Meredith on October 18, 2019

Choice E

What's wrong with choice E?

1 Reply

Skylar on October 20, 2019


This is a tricky question. The doctor in the passage states that half of a group of people who claim to have never experienced back pain have conditions that are often blamed for serious back pain. The doctor takes this to conclude that, since this group felt no pain from the conditions, nobody else would experience pain from the conditions either.

This logic should not sit right with us. Just because this group did not feel pain from such conditions, we cannot assume that this is always the case. The question asks what the doctor's argument fails to consider, so our correct answer choice should be some variation of this idea.

Answer choice (B) states "A factor that is not in itself sufficient to produce a certain effect may nonetheless be partly responsible for that effect in some instances." In the case, the "factor that is not in itself sufficient" refers to the presence of back conditions (i.e. bulging or slipped disks) and the "effect" refers to back pain. So this answer choice is saying the argument fails to consider the idea that just because the presence of back conditions may not be enough by itself to always guarantee back pain, this does not mean that these conditions are not partially responsible for back pain for some people. Following this logic, we see that the doctor's conclusion that these conditions would never lead to pain is false, as these conditions could combine with other factors in other people to result in pain. Therefore, (B) is correct.

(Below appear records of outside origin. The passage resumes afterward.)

(** The number in that cell.  The cell is never inf or nan, as is proved
    of every loaded record, so the second case does not occur. *)
Definition percent (recepcao prev_receb : Q) : Q :=
  match percent_cell recepcao prev_receb with
  | Finite q => q
  | NotFinite => 0%Q
  end.

(** Lines 84-88: one row with its three volumes coerced and ['%'] computed;
    its Status is still the cell of the frame. *)
Definition with_percent (r : Row) : CultivarRecord :=
  let prev_colheita := coerce (r "Prev_Colheita") in
  let prev_receb := coerce (r "Prev_Receb") in
  let recepcao := coerce (r "Recepcao") in
  mkRecord (r "Cultivar") prev_colheita prev_receb recepcao (r "Categoria")
           (percent recepcao prev_receb) (r "Status").

(** Lines 92-100. *)
Definition get_status (row : CultivarRecord) : Cell :=
  if Qeq_bool (Prev_Receb row) 0 then Str "Prev. Inválida"
  else if Qle_bool 100 (Percent row) then Str "OK"
  else if Qlt_bool 0 (Recepcao row) then Str "Em Andamento"
  else Str "Falta Receber".

(** The test of line 91. *)
Definition status_is_automatic (df : DataFrame) : bool :=
  negb (col_in "Status" (columns df)) || forallb (fun r => isna (r "Status")) (rows df).

(** Lines 77-107 on the frame that was read. *)
Definition process (df0 : DataFrame) : list CultivarRecord :=
  let df := fill_missing_columns df0 in
  let recs := map with_percent (rows df) in
  if status_is_automatic df then
    map (fun row => with_Status (get_status row) row) recs
  else
    map (fun row => with_Status (fillna (Str "Em Andamento") (Status row)) row) recs.

Definition load_and_process_data : IO (list CultivarRecord) :=
  df <- read_data_file ;;
  ret (process df).

(** ** save_dataframe (lines 109-113) *)

(** [df.reindex(columns=raw_cols).fillna(0)]: a column the frame lacks is
    all missing, and every missing cell becomes 0. *)
Definition reindex_fillna (df : DataFrame) : DataFrame :=
  mkFrame raw_cols
    (map (fun r c => if col_in c (columns df) then fillna (Num 0%Q) (r c)
                     else Num 0%Q) (rows df)).

Definition save_dataframe (df : DataFrame) : IO unit :=
  write_data (to_csv (reindex_fillna df)).

(** ** The timeline (lines 117-167) *)

(** A missing file is created empty; the lines of an existing one are
    returned, their dates as stored.  The records stand for the lines as
    they were written: what reading the CSV again makes of a text (N/A is
    read as a missing value) is left out. *)
Definition load_timeline_data : IO (list TimelineRecord) :=
  fun fs =>
    match TIMELINE_FILE fs with
    | None => ([], exec (write_timeline []) fs)
    | Some t => (t, fs)
    end.

Definition save_timeline_data (df : list TimelineRecord) : IO unit :=
  write_timeline df.

(** A row of the sheet [import_timeline_data] hands over, its date and
    quantity already converted. *)
Record TimelineEvent : Type := mkEvent {
  ev_Responsavel : Cell;
  ev_Data : Z;
  ev_Turno : Cell;
  ev_Cultivar : Cell;
  Quantidade_Kg : Q
}.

Answer choice (E) states "A factor that does not bring about a certain effect may nonetheless be more likely to be present when the effect occurs than when the effect does not occur." Applied to the passage, this means the following: The existence of back conditions that do not cause back pain may be more likely to be present when back pain occurs than when it does not. This does not weaken the doctor's argument because it does not address the causality factor of the conclusion. In other words, answer (E)'s claim that back conditions and back pain can coexist without a causal relationship can be true at the same time that the doctor's claim that back conditions will never cause back pain could be true. Therefore, the doctor's reasoning is not undermined by a failure to consider this claim.

Does this make sense? Please let us know if you have any other questions!